Monday, August 4, 2008

Mourning the Beit HaMikdash


XGH asks if most Modern Orthodox today would really want the beit hamikdash and its ancient but currently primitive-seeming tradition of animal sacrifice back in our lives.

As such, he asks:

So, in these 9 days I shan't be mourning the loss of the BM (which has the added bonus of cutting out a lot of tedious kinot). Certainly there's much to mourn, 2,000 tragedy filled years culminating in the Shoah.

But the loss of the BM? Probably a good thing, all things considered.

Here’s my comment on that post:

The destruction of the beit hamikdash forced Judaism to evolve from the vestiges of paganism into a religion that was able to survive for then next 2 millennia.

However, the beit hamikdash was also a symbol of the independent sovereignty of Israel (even during the late period when they only had autonomy) and of the right of Jews to live in Eretz Yisrael.

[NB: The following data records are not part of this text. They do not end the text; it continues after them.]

(** ** Retyping *)

Lemma mdb_ok_set_cap h cs p s c : mdb_ok h cs → h !! p = Some s → is_null c = is_null (cte_cap s) →
  mdb_ok (<[p := s <| cte_cap := c |>]> h) cs.
Proof.
  intros H Hp Hn. assert (Hcase : ∀ a s', <[p := s <| cte_cap := c |>]> h !! a = Some s' → ∃ s0, h !! a = Some s0 ∧
    is_null (cte_cap s') = is_null (cte_cap s0) ∧ cteMDBNode s' = cteMDBNode s0).
  { intros a s' [[<- <-]|[_ Ha]]%lookup_insert_Some; [by exists s|by exists s']. }
  split; [|apply H| | |].
  - intros l Hl. eapply dseg_frame; [|by apply (mo_chain _ _ H)]. intros a _.
    destruct (decide (p = a)) as [<-|Hne]; [by rewrite lookup_insert_eq, Hp|by rewrite lookup_insert_ne].
  - intros a s' Hs'. destruct (Hcase a s' Hs') as (s0 & Hs0 & -> & _). exact (mo_used _ _ H a s0 Hs0).
  - intros a s' Hs'. destruct (Hcase a s' Hs') as (s0 & Hs0 & -> & ->). exact (mo_free _ _ H a s0 Hs0).
  - rewrite lookup_insert_ne; [apply (mo_ptr _ _ H)|]. intros ->. by rewrite (mo_ptr _ _ H) in Hp.
Qed.

(** The window of destination slots: inside a node, each of them empty. *)
Definition empty_window (h : gmap Z cte_t) (slots : slot_range_t) : Prop :=
  0 ≤ sr_offset slots ∧ 0 ≤ sr_length slots ∧ sr_offset slots + sr_length slots ≤ 2 ^ 28 ∧
  ∀ i, 0 ≤ i < sr_length slots → ∃ d, h !! dest slots i = Some d ∧ is_null (cte_cap d) = true.

Lemma free_index_end ptr base total bs : 0 ≤ ptr → ptr ≤ base → 0 ≤ total → base + total ≤ ptr + 2 ^ bs →
  ptr + 2 ^ bs ≤ 2 ^ 32 → 0 ≤ bs ≤ 29 → (16 | base + total - ptr) → 0 < total →
  ptr + 16 * (GET_FREE_INDEX ptr (wrap32 (base + total)) mod 2 ^ 26) = base + total.
Proof.
  intros Hp Hb Ht Hfit Htop Hbs [q Eq] Hpos. assert (2 ^ bs ≤ 2 ^ 29) by (apply Z.pow_le_mono_r; lia).
  assert (E : wrap32 (wrap32 (base + total) - ptr) = base + total - ptr).
  { unfold wrap32. change word_mod with (2 ^ 32). rewrite Zminus_mod_idemp_l. apply Z.mod_small. lia. }
  unfold GET_FREE_INDEX. rewrite E, Eq, Z.shiftr_div_pow2 by lia. change (2 ^ 4) with 16.
  rewrite Z.div_mul, Z.mod_small by lia. lia.
Qed.

Lemma end_aligned ptr base n os bs : 4 ≤ os → 4 ≤ bs → (2 ^ os | base) → (2 ^ bs | ptr) →
  (16 | base + n * 2 ^ os - ptr).
Proof.
  intros Hos Hbs Hb Hp. assert (H16 : ∀ x, 4 ≤ x → (16 | 2 ^ x)).
  { intros x Hx. exists (2 ^ (x - 4)). change 16 with (2 ^ 4). rewrite <- Z.pow_add_r by lia. f_equal. lia. }
  apply Z.divide_sub_r; [apply Z.divide_add_r|].
  - eapply Z.divide_trans; [apply (H16 os Hos)|done].
  - apply Z.divide_mul_r, H16. lia.
  - eapply Z.divide_trans; [apply (H16 bs Hbs)|done].
Qed.
(** The loop of [cteRevoke]. *)
Fixpoint revoke_children (fuel : nat) (slot : Z) : K exception_t :=
  match fuel with
  | O => halt_with OutOfFuel
  | S fuel' =>
    s ← cte_at slot;
    let nextPtr := mdbNext (cteMDBNode s) in
    if nextPtr =? 0 then mret EXCEPTION_NONE
    else
      n ← cte_at nextPtr;
      parent ← lift (isMDBParentOf s n);
      if parent : bool then
        status ← delete_slot nextPtr;
        if decide (status ≠ EXCEPTION_NONE) then mret status
        else
          status ← preemptionPoint;
          if decide (status ≠ EXCEPTION_NONE) then mret status
          else revoke_children fuel' slot
      else mret EXCEPTION_NONE
  end.

Definition cteRevoke (slot : Z) : K exception_t :=
  n ← gets (λ k, size (ctes k));
  revoke_children (2 * n + 1) slot.

Definition invokeCNodeRevoke (destSlot : Z) : K exception_t := cteRevoke destSlot.
Definition invokeCNodeDelete (destSlot : Z) : K exception_t := delete_slot destSlot.

Definition invokeCNodeCancelBadgedSends (cap : cap_t) : K exception_t :=
  match cap with
  | cap_endpoint_cap badge _ _ _ ep =>
    when (negb (badge =? 0)) (cancelBadgedSends ep badge);;
    mret EXCEPTION_NONE
  | _ => halt_with AssertFailed
  end.

(** ** Capabilities to tables of slots *)

(** The first slot of the table and its kind: the radix of a CNode, or
    [ZombieType_ZombieTCB]. *)
Definition container (c : cap_t) : option (Z * Z) :=
  match c with
  | cap_cnode_cap radix _ _ ptr => Some (ptr, radix)
  | cap_thread_cap t => Some (TCB_PTR_CTE_PTR t tcbCTable, ZombieType_ZombieTCB)
  | cap_zombie_cap id type => Some (capZombiePtr id type, type)
  | _ => None
  end.
Definition is_zombie (c : cap_t) : bool := match c with cap_zombie_cap _ _ => true | _ => false end.
Definition is_reply (c : cap_t) : bool := match c with cap_reply_cap _ _ => true | _ => false end.
Definition is_ntfn (c : cap_t) : bool := match c with cap_notification_cap _ _ _ _ => true | _ => false end.

Definition entries (type : Z) : Z := if type =? ZombieType_ZombieTCB then tcbArchCNodeEntries else 2 ^ type.

(** ** The encoding of zombies *)

Lemma zombie_bits_TCB : capZombieBits ZombieType_ZombieTCB = 4.
Proof. reflexivity. Qed.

The destruction of the beit hamikdash brought that era to an end, destroyed the symbol of their capital and initiated the period of exile. I think that that is more what the mourning is about, rather than the building itself.

As an analogy, think about 9/11. For most people it symbolizes the loss of life and a turning point in our collective consciousness. The commemoration each year is about that, not about the loss of the towers themselves.